-- Material supplied follows --
(** X6. The block of a positive host count is the least power of two that
    holds the hosts and the two reserved addresses, so it is never twice
    as large as needed: in every table (also one shown after a message) a
    row for a positive host count [h] has a subnet of
    [2^bits_needed(h)] addresses, less than [2 * (h + 2)] and no more
    than the parent has, and a usable count between [h] and [2 * h]. *)
Theorem X6_block_less_than_twice_the_need
    (a p : Z) (P : IPv4Network) (R : list Z) (m : option message)
    (df : list table_row) (r : row) :
  ip_network a p = Some P ->
  allocate P R = Table m df ->
  In (Record_row r) df ->
  0 < Requested r ->
  num_addresses (Net_IP_prefix r) = block_size (bits_needed (Requested r))
  /\ Requested r + 2 <= num_addresses (Net_IP_prefix r)
                     < 2 * (Requested r + 2)
  /\ num_addresses (Net_IP_prefix r) <= num_addresses P
  /\ Requested r <= Usable_IP r <= 2 * Requested r.
Proof.
  intros HP H Hin Hpos. apply ip_network_well_formed in HP.
  destruct (allocate_rows P R m df r HP H Hin) as [Hmade Hwithin].
  destruct (row_made_fields r Hmade) as (_ & _ & _ & Hb & Hu).
  destruct Hmade as (Hwf & Hpl & _).
  destruct Hwithin as (W1 & W2 & W3 & W4).
  pose proof (bits_needed_ge_2 (Requested r) ltac:(lia)) as Hbits.
  pose proof (bits_needed_enough (Requested r) ltac:(lia)) as Hroom.
  assert (Hhalf : block_size (bits_needed (Requested r))
                  <= 2 * (Requested r + 1)).
  { unfold bits_needed, block_size.
    pose proof (bit_length_spec (Requested r + 1) ltac:(lia)) as [L _].
    replace (bit_length (Requested r + 1))
      with (Z.succ (bit_length (Requested r + 1) - 1)) at 1 by lia.
    rewrite Z.pow_succ_r by (unfold bits_needed in Hbits; lia). lia. }
  unfold new_prefix in Hpl.
  rewrite Hu, len_hosts by exact Hwf.
  rewrite (num_addresses_value _ Hwf).
  replace (32 - prefixlen (Net_IP_prefix r))
    with (bits_needed (Requested r)) by lia.
  destruct (Z.eqb_spec (prefixlen (Net_IP_prefix r)) 31); [lia|].
  destruct (Z.eqb_spec (prefixlen (Net_IP_prefix r)) 32); [lia|].
  split; [reflexivity|]. split; [lia|]. split; [|lia].
  rewrite <- (Z.sub_add (network_address P) (broadcast_address P)) in W4.
  unfold num_addresses at 1.
  pose proof (broadcast_value _ Hwf) as Hbn.
  replace (32 - prefixlen (Net_IP_prefix r))
    with (bits_needed (Requested r)) in Hbn by lia.
  lia.
Qed.

Lemma X6_block_less_than_twice_the_need_witness :
  num_addresses (Net_IP_prefix row_100_second)
  = block_size (bits_needed (Requested row_100_second))
  /\ Requested row_100_second + 2
     <= num_addresses (Net_IP_prefix row_100_second)
     < 2 * (Requested row_100_second + 2)
  /\ num_addresses (Net_IP_prefix row_100_second) <= num_addresses net24
  /\ Requested row_100_second <= Usable_IP row_100_second
                              <= 2 * Requested row_100_second.
Proof.
  apply (X6_block_less_than_twice_the_need 3232235776 24 net24
           [100; 100; 100]
           (Some (Allocation_error_boundary 100 (mkNetwork 3232236032 25)))
           [Record_row row_100_first; Record_row row_100_second]).
  - reflexivity.
  - vm_compute. reflexivity.
  - right. left. reflexivity.
  - reflexivity.
Defined.

(** X7. The columns of a row agree with each other.  In every table, a row
    for a host count that is not negative has a mask that with the number
    of addresses of the subnet adds up to 2^32, a broadcast address that
    is the last address of the subnet, and host cells that are never
    ['N/A']: the address after the network address and the address before
    the broadcast address.  Its usable count is the number of addresses
    minus 2 for a positive host count, and 2 (both addresses of a /31) for
    the host count 0. *)
Theorem X7_row_columns
    (a p : Z) (P : IPv4Network) (R : list Z) (m : option message)
    (df : list table_row) (r : row) :
  ip_network a p = Some P ->
  allocate P R = Table m df ->
  In (Record_row r) df ->
  0 <= Requested r ->
  let n := Net_IP_prefix r in
  prefixlen n = new_prefix (Requested r)
  /\ Mask r + num_addresses n = 2 ^ 32
  /\ Broadcast r = network_address n + num_addresses n - 1
  /\ First_host r = Host (network_address n + 1)
  /\ Last_host r = Host (Broadcast r - 1)
  /\ (0 < Requested r ->
      Usable_IP r = num_addresses n - 2
      /\ network_address n + 1 <= Broadcast r - 1)
  /\ (Requested r = 0 -> Usable_IP r = 2 /\ num_addresses n = 2).
Proof.
  intros HP H Hin Hnn n. apply ip_network_well_formed in HP.
  destruct (allocate_rows P R m df r HP H Hin) as [Hmade _].
  destruct (row_made_fields r Hmade) as (Hm & Hf & Hl & Hb & Hu).
  fold n in Hm, Hf, Hl, Hb, Hu.
  destruct Hmade as (Hwf & Hpl & _). fold n in Hwf, Hpl.
  pose proof (num_addresses_value n Hwf) as Hnum.
  pose proof (broadcast_value n Hwf) as Hbn.
  pose proof (bits_needed_ge_1 (Requested r) Hnn) as Hbits.
  assert (Hp : 0 <= prefixlen n <= 32) by (destruct Hwf; assumption).
  unfold new_prefix in Hpl.
  split; [unfold new_prefix; lia|].
  split.
  { rewrite Hm, Hnum. unfold netmask.
    rewrite netmask_of_value by exact Hp. unfold block_size. lia. }
  split; [lia|]. split; [exact Hf|]. split; [rewrite Hb; exact Hl|].
  rewrite Hu, len_hosts by exact Hwf. split.
  - intros Hpos.
    pose proof (bits_needed_ge_2 (Requested r) ltac:(lia)).
    destruct (Z.eqb_spec (prefixlen n) 31); [lia|].
    destruct (Z.eqb_spec (prefixlen n) 32); [lia|].
    split; [reflexivity|].
    assert (block_size 2 <= block_size (32 - prefixlen n))
      by (apply block_size_le; lia).
    change (block_size 2) with 4 in *. lia.
  - intros E0. rewrite E0 in Hpl. change (bits_needed 0) with 1 in Hpl.
    assert (E31 : prefixlen n = 31) by lia.
    rewrite Hnum, E31. split; reflexivity.
Qed.

Lemma X7_row_columns_witness :
  let n := Net_IP_prefix row_100_second in
  prefixlen n = new_prefix (Requested row_100_second)
  /\ Mask row_100_second + num_addresses n = 2 ^ 32
  /\ Broadcast row_100_second = network_address n + num_addresses n - 1
  /\ First_host row_100_second = Host (network_address n + 1)
  /\ Last_host row_100_second = Host (Broadcast row_100_second - 1)
  /\ (0 < Requested row_100_second ->
      Usable_IP row_100_second = num_addresses n - 2
      /\ network_address n + 1 <= Broadcast row_100_second - 1)
  /\ (Requested row_100_second = 0 ->
      Usable_IP row_100_second = 2 /\ num_addresses n = 2).
Proof.
  apply (X7_row_columns 3232235776 24 net24 [100; 100; 100]
           (Some (Allocation_error_boundary 100 (mkNetwork 3232236032 25)))
           [Record_row row_100_first; Record_row row_100_second]).
  - reflexivity.
  - vm_compute. reflexivity.
  - right. left. reflexivity.
  - discriminate.
Defined.

(** ** The order of the rows *)

Lemma sorted_nth {A} (Rel : A -> A -> Prop) (l : list A) :
  StronglySorted Rel l ->
  forall i j x y, (i < j)%nat ->
    nth_error l i = Some x -> nth_error l j = Some y -> Rel x y.
Proof.
  induction 1 as [|z l Hs IH Hall]; intros i j x y Hij Ex Ey.
  - destruct i; discriminate.
  - destruct j as [|j]; [lia|]. simpl in Ey.
    destruct i as [|i]; simpl in Ex.
    + inversion Ex; subst. rewrite Forall_forall in Hall.
      apply Hall. eapply nth_error_In. exact Ey.
    + apply (IH i j); [lia|assumption|assumption].
Qed.

Lemma dataframe_nth rows i r :
  nth_error (dataframe rows) i = Some (Record_row r) ->
  nth_error rows i = Some r.
Proof.
  unfold dataframe. destruct rows as [|x rows].
  - destruct i as [|[|i]]; simpl; intros E; discriminate E.
  - rewrite nth_error_map.
    destruct (nth_error (x :: rows) i); simpl; intros E; inversion E.
    reflexivity.
Qed.

(** X9. The table lists the largest subnets first.  On host counts that
    are not negative, a row further down in any table requests no more
    hosts, has a prefix length that is no shorter and a subnet that is no
    larger than a row above it. *)
Theorem X9_largest_first
    (a p : Z) (P : IPv4Network) (R : list Z) (m : option message)
    (df : list table_row) (i j : nat) (r1 r2 : row) :
  ip_network a p = Some P ->
  Forall (fun h => 0 <= h) R ->
  allocate P R = Table m df ->
  (i < j)%nat ->
  nth_error df i = Some (Record_row r1) ->
  nth_error df j = Some (Record_row r2) ->
  Requested r2 <= Requested r1
  /\ prefixlen (Net_IP_prefix r1) <= prefixlen (Net_IP_prefix r2)
  /\ num_addresses (Net_IP_prefix r2) <= num_addresses (Net_IP_prefix r1).
Proof.
  intros HP Hnn H Hij E1 E2. apply ip_network_well_formed in HP.
  unfold allocate in H. apply (vlsm_rows P _ _ _ HP) in H.
  destruct H as (rows & rest & -> & Hdone & _ & Hmade & _).
  apply dataframe_nth in E1, E2.
  assert (Hreq : forall k r, nth_error rows k = Some r ->
                   nth_error (sort_desc R) k = Some (Requested r)).
  { intros k r E. rewrite Hdone.
    rewrite nth_error_app1
      by (rewrite length_map; apply nth_error_Some; congruence).
    rewrite nth_error_map, E. reflexivity. }
  pose proof (sorted_nth _ _ (sort_desc_sorted R) i j _ _ Hij
                (Hreq _ _ E1) (Hreq _ _ E2)) as Hle.
  simpl in Hle.
  apply sort_desc_Forall in Hnn. rewrite Forall_forall in Hnn.
  assert (H2 : 0 <= Requested r2).
  { apply Hnn. eapply nth_error_In. apply (Hreq _ _ E2). }
  pose proof (bits_needed_mono (Requested r1) (Requested r2)
                ltac:(lia)) as Hbits.
  pose proof (bit_length_nonneg (Requested r2 + 1)) as Hb2.
  fold (bits_needed (Requested r2)) in Hb2.
  rewrite Forall_forall in Hmade.
  destruct (Hmade r1 (nth_error_In _ _ E1)) as (Hwf1 & Hpl1 & _).
  destruct (Hmade r2 (nth_error_In _ _ E2)) as (Hwf2 & Hpl2 & _).
  unfold new_prefix in Hpl1, Hpl2.
  split; [exact Hle|]. split; [lia|].
  rewrite !num_addresses_value by assumption.
  apply block_size_le. lia.
Qed.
-- Material supplied concluded --
[About this task] Among the records above, which lines hold the word "Hnum"? Copy each one.

[Response]
  pose proof (num_addresses_value n Hwf) as Hnum.
  { rewrite Hm, Hnum. unfold netmask.
    rewrite Hnum, E31. split; reflexivity.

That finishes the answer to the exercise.